Die Presse: Frank Stronach hat bereits seinen Rückzug angekündigt. Wie lange wird es das Team Stronach noch geben?

Kathrin Nachbaur: Noch für viele Jahrzehnte. Wir wollen auf Basis von Hausverstand, Herzensbildung und Wirtschaftskompetenz etwas bewegen. Ich sehe uns als eine Partei der Freiheit mit großem sozialen Gewissen. Das hat Potenzial.

In Kärnten haben die Ex-Parteichefs Gerhard Köfer und Siegfried Schalli ihren Privatstreit öffentlich ausgetragen. Wo bleibt da der Hausverstand?

Das ist mir sehr unangenehm. Ich habe sie gebeten, das zu unterlassen. Das hat sich emotional hochgeschaukelt, da konnte keiner zurück. Ich hoffe, das war ein Einzelfall.

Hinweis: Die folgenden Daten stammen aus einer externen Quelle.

(* ===== verification/MlfqSpec.v ===== *)
(** * MlfqSpec: the multi-level feedback queue, slice by slice

    The specification of the multi-level feedback scheduler works with whole
    time slices: the first task of the first non-empty level gets the processor
    for its quantum, or for as long as it still needs; then it leaves or goes
    to the end of the next lower level.  [mlfq_run] relates the processes of the
    input to the dispatches (time, process id) and the time at which all is
    done.  There are no ticks, no memory and no pointers in it. *)
From stdpp Require Import prelude.
From S2P Require Import Prelude State Scheduler ProcessRefine FcfsRefine.

Record task := Task { tk_pid : Z; tk_level : Z; tk_left : Z }.

Definition task_of (p : scheduled_process_t) : task := Task (sp_process_id p) 1 (occupancy p).

Definition level_quantum (n : Z) : Z :=
  if n =? 1 then Q1_QUANTUM else if n =? 2 then Q2_QUANTUM else Q3_QUANTUM.

(** The first element of the first queue that has one. *)
Fixpoint pick {A} (qs : list (list A)) : option (A * list (list A)) :=
  match qs with
  | [] => None
  | [] :: qs' => prod_map id (cons []) <$> pick qs'
  | (x :: q) :: qs' => Some (x, q :: qs')
  end.

(** To the end of queue [i]. *)
Definition enqueue {A} (i : nat) (xs : list A) (qs : list (list A)) : list (list A) :=
  alter (λ q, q ++ xs) i qs.

Definition adm (t : Z) (ps : list scheduled_process_t) (qs : list (list task)) : list (list task) :=
  enqueue 0 (task_of <$> arrivals t ps) qs.

Definition lower (n : Z) (tk : task) : task :=
  Task (tk_pid tk) (Z.min MIN_PRIORITY (tk_level tk + 1)) (tk_left tk - n).

(** The queues after [tk] has run for up to [n] more ticks. *)
Definition finish_slice (n : Z) (tk : task) (qs : list (list task)) : list (list task) :=
  if tk_left tk <=? n then qs
  else enqueue (Z.to_nat (tk_level (lower n tk) - 1)) [lower n tk] qs.

Inductive mlfq_run : Z → list (list task) → list scheduled_process_t →
    list (Z * Z) → Z → Prop :=
  | run_stop t qs ps :
      pick (adm t ps qs) = None → pending t ps = [] →
      mlfq_run t qs ps [] t
  | run_idle t qs ps p ps' evs T :
      pick (adm t ps qs) = None → pending t ps = p :: ps' →
      mlfq_run (sp_start_time p) (adm t ps qs) (p :: ps') evs T →
      mlfq_run t qs ps evs T
  | run_slice t qs ps tk qs' evs T :
      pick (adm t ps qs) = Some (tk, qs') →
      mlfq_run (t + Z.min (tk_left tk) (level_quantum (tk_level tk)))
        (finish_slice (level_quantum (tk_level tk)) tk qs') (pending t ps) evs T →
      mlfq_run t qs ps ((t, tk_pid tk) :: evs) T.

(** ** Admission *)
Lemma enqueue_app {A} i (xs ys : list A) qs : enqueue i (xs ++ ys) qs = enqueue i ys (enqueue i xs qs).
Proof.
  unfold enqueue. rewrite list_alter_alter_eq. apply list_alter_ext; [|done].
  intros q _. simpl. by rewrite app_assoc.
Qed.

Lemma enqueue_nil {A} i (qs : list (list A)) : enqueue i [] qs = qs.
Proof. unfold enqueue. apply list_alter_id. intros q. apply app_nil_r. Qed.

Lemma enqueue_comm {A} i j (xs ys : list A) qs :
  i ≠ j → enqueue i xs (enqueue j ys qs) = enqueue j ys (enqueue i xs qs).
Proof. intros Hij. unfold enqueue. by apply list_alter_alter_ne. Qed.

Lemma arrivals_split u t ps : u ≤ t → arrivals t ps = arrivals u ps ++ arrivals t (pending u ps).
Proof.
  intros Hu. induction ps as [|p ps IH]; simpl; [done|].
  destruct (Z.leb_spec (sp_start_time p) u); simpl; [|done].
  destruct (Z.leb_spec (sp_start_time p) t); [by rewrite IH|lia].
Qed.

Lemma pending_pending u t ps : u ≤ t → pending t (pending u ps) = pending t ps.
Proof.
  intros Hu. induction ps as [|p ps IH]; simpl; [done|].
  destruct (Z.leb_spec (sp_start_time p) u); simpl; [|done].
  destruct (Z.leb_spec (sp_start_time p) t); [done|lia].
Qed.

Lemma adm_adm u t ps qs : u ≤ t → adm t (pending u ps) (adm u ps qs) = adm t ps qs.
Proof.
  intros Hu. unfold adm. by rewrite (arrivals_split u t ps), fmap_app, enqueue_app by done.
Qed.

(** Admitting early what has arrived makes no difference. *)
Lemma mlfq_run_adm u t qs ps evs T :
  u ≤ t → mlfq_run t (adm u ps qs) (pending u ps) evs T → mlfq_run t qs ps evs T.
Proof.
  intros Hu. inversion 1; subst; rewrite adm_adm, pending_pending in * by done;
    [by apply run_stop|by eapply run_idle|by eapply run_slice].
Qed.

Lemma finish_slice_adm n tk t ps qs :
  1 ≤ tk_level tk → finish_slice n tk (adm t ps qs) = adm t ps (finish_slice n tk qs).
Proof.
  intros Hl. unfold finish_slice. case_match; [done|]. apply enqueue_comm.
  simpl. unfold MIN_PRIORITY. lia.
Qed.

(** A tick in which nothing runs. *)
Lemma mlfq_run_idle_tick t qs p ps evs T :
  pick qs = None → t < sp_start_time p →
  mlfq_run (t + 1) qs (p :: ps) evs T → mlfq_run t qs (p :: ps) evs T.
Proof.
  intros Hpick Hlt Hrun.
  assert (Ht : ∀ u, u < sp_start_time p → adm u (p :: ps) qs = qs ∧ pending u (p :: ps) = p :: ps).
  { intros u Hu. unfold adm. simpl. rewrite (proj2 (Z.leb_gt _ _)) by lia. simpl. by rewrite enqueue_nil. }
  destruct (Ht t Hlt) as [Ha Hp]. eapply run_idle; rewrite ?Ha; [done|exact Hp|].
  destruct (decide (t + 1 < sp_start_time p)) as [Hlt'|Hge].
  - destruct (Ht _ Hlt') as [Ha' Hp'].
    inversion Hrun; subst; rewrite Ha', ?Hp' in *; simplify_eq; done.
  - by replace (sp_start_time p) with (t + 1) by lia.
Qed.

(** ** The work that is left *)
Definition sum_left (q : list task) : Z := foldr (λ tk n, tk_left tk + n) 0 q.
Definition work (qs : list (list task)) : Z := foldr (λ q n, sum_left q + n) 0 qs.
Definition demand (ps : list scheduled_process_t) : Z := foldr (λ p n, occupancy p + n) 0 ps.
Definition latest (ps : list scheduled_process_t) : Z := foldr (λ p n, Z.max (sp_start_time p) n) 0 ps.

(** An upper bound for the time at which the simulation ends. *)
Definition horizon (ps : list scheduled_process_t) : Z := latest ps + demand ps.

Lemma sum_left_app q1 q2 : sum_left (q1 ++ q2) = sum_left q1 + sum_left q2.
Proof. unfold sum_left. induction q1; simpl; lia. Qed.

Lemma work_cons q qs : work (q :: qs) = sum_left q + work qs.
Proof. done. Qed.

Lemma work_enqueue i xs qs :
  (i < length qs)%nat → work (enqueue i xs qs) = work qs + sum_left xs.
Proof.
  revert i. induction qs as [|q qs IH]; intros [|i] Hi; simpl in Hi; [lia..| |].
  - change (enqueue 0 xs (q :: qs)) with ((q ++ xs) :: qs).
    rewrite !work_cons, sum_left_app. lia.
  - change (enqueue (S i) xs (q :: qs)) with (q :: enqueue i xs qs).
    rewrite !work_cons, IH; lia.
Qed.

Lemma demand_arrivals t ps :
  sum_left (task_of <$> arrivals t ps) + demand (pending t ps) = demand ps.
Proof.
  induction ps as [|p ps IH]; [done|]. cbn [arrivals pending]. case_match; [|done].
  change (demand (p :: ps)) with (occupancy p + demand ps). rewrite fmap_cons.
  change (sum_left (task_of p :: (task_of <$> arrivals t ps)))
    with (occupancy p + sum_left (task_of <$> arrivals t ps)). lia.
Qed.

Lemma latest_pending t ps : latest (pending t ps) ≤ latest ps.
Proof. induction ps as [|p ps IH]; simpl; [done|]. case_match; simpl; lia. Qed.

Lemma latest_nonneg ps : 0 ≤ latest ps.
Proof. induction ps; simpl; lia. Qed.

Lemma demand_length ps : Z.of_nat (length ps) ≤ demand ps.
Proof. unfold demand, occupancy. induction ps; simpl length; simpl foldr; lia. Qed.

Lemma pick_work (qs : list (list task)) tk qs' : pick qs = Some (tk, qs') → work qs = tk_left tk + work qs'.
Proof.
  revert qs'. induction qs as [|[|x q] qs IH]; intros qs'; simpl; [done| |].
  - destruct (pick qs) as [[x qs0]|]; simpl; [|done]. intros [= -> <-].
    specialize (IH _ eq_refl). unfold work in *. simpl. unfold id. lia.
  - intros [= -> <-]. unfold work. simpl. lia.
Qed.

Lemma pick_length {A} (qs : list (list A)) x qs' : pick qs = Some (x, qs') → length qs' = length qs.
Proof.
  revert qs'. induction qs as [|[|y q] qs IH]; intros qs'; simpl; [done| |].
  - destruct (pick qs) as [[x0 qs0]|]; simpl; [|done]. intros [= -> <-]. simpl. by rewrite (IH _ eq_refl).
  - by intros [= -> <-].
Qed.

Sie haben einmal gesagt: „Wir wollen vorleben, wie gesunde Politik funktioniert.“ Finden Sie, dass das bisher der Fall war?

Ich kann nicht für andere sprechen. Sicherlich haben wir Schwächen gezeigt, aber auch Stärken. Nun geht es um Sachpolitik.

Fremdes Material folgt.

Record mlfq_common (t : Z) (rqs : list queue) (qs : list (list task))
    (ps1 ps2 : list scheduled_process_t) (F : list (loc * segment))
    (P : list (loc * process_memory)) (lt : list (loc * pcb)) (held : list block) (s : sim) : Prop := {
  mc_world : world memsize fl pl F P (rqs ++ [(tq, lt)]) held s;
  mc_time : 0 ≤ t;
  mc_sps : sp_rep arr ps s;
  mc_ps : ps = ps1 ++ ps2;
  mc_ready : Forall2 (qrep memsize P) qs rqs;
  mc_hdrs : rqs.*1 = hdrs;
  mc_valid : Forall (valid_proc memsize) ps2;
  mc_out : Forall (status_ok memsize) (out s)
}.

(** Whatever the specification does from here completes what was printed. *)
Definition continues (t : Z) (qs : list (list task)) (ps2 : list scheduled_process_t) (s : sim) : Prop :=
  ∀ evs T, mlfq_run t qs ps2 evs T →
    mlfq_run 0 [[]; []; []] ps (dispatches (out s) ++ evs) T.

(** A bound on the rounds left. *)
Definition potential (t : Z) (qs : list (list task)) (ps2 : list scheduled_process_t) : Z :=
  Z.max 0 (latest ps2 - t) + work qs + demand ps2.

Definition mlfq_idle (k : nat) (t : Z) (qs : list (list task)) (ps1 ps2 : list scheduled_process_t)
    (s : sim) : Prop :=
  ∃ rqs F P lt, mlfq_common t rqs qs ps1 ps2 F P lt [] s ∧ continues t qs ps2 s ∧
    potential t qs ps2 ≤ Z.of_nat k.

(** [v] runs; it may go on for [n] ticks. *)
Definition mlfq_running (k : nat) (t : Z) (a : loc) (qs : list (list task))
    (ps1 ps2 : list scheduled_process_t) (s : sim) : Prop :=
  ∃ v tk n rqs F P lt, mlfq_common t rqs qs ps1 ps2 F P lt [(a, Node NULL v)] s ∧
    task_rep memsize P tk (a, v) ∧
    (∃ m w, pcb_process_memory v = Some m ∧ (m, w) ∈ P ∧ in_disk w = false) ∧
    n = level_quantum (tk_level tk) - pcb_burst_time v ∧ 1 ≤ n ∧ 0 ≤ pcb_burst_time v ∧
    continues (t + Z.min (tk_left tk) n) (finish_slice n tk qs) ps2 s ∧
    potential t qs ps2 + tk_left tk ≤ Z.of_nat k.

Der Abgeordnete Marcus Franz hat in einem Interview Homosexualität als amoralisch bezeichnet.

Lesen Sie das Interview noch einmal genau durch. Er hat sich nicht negativ darüber geäußert, sondern festgestellt, dass das in einer wissenschaftlichen Betrachtung nicht Standard ist. Er hat das sehr wissenschaftlich formuliert. Das kam alles unglücklich rüber. Ich bin über die Aussage und die verkürzte Wiedergabe nicht glücklich gewesen.

Aber noch einmal: Laut ihm ist Homosexualität eine Anomalie.

Das ist ein wissenschaftlicher Begriff, der zu vielen Missverständnissen führt.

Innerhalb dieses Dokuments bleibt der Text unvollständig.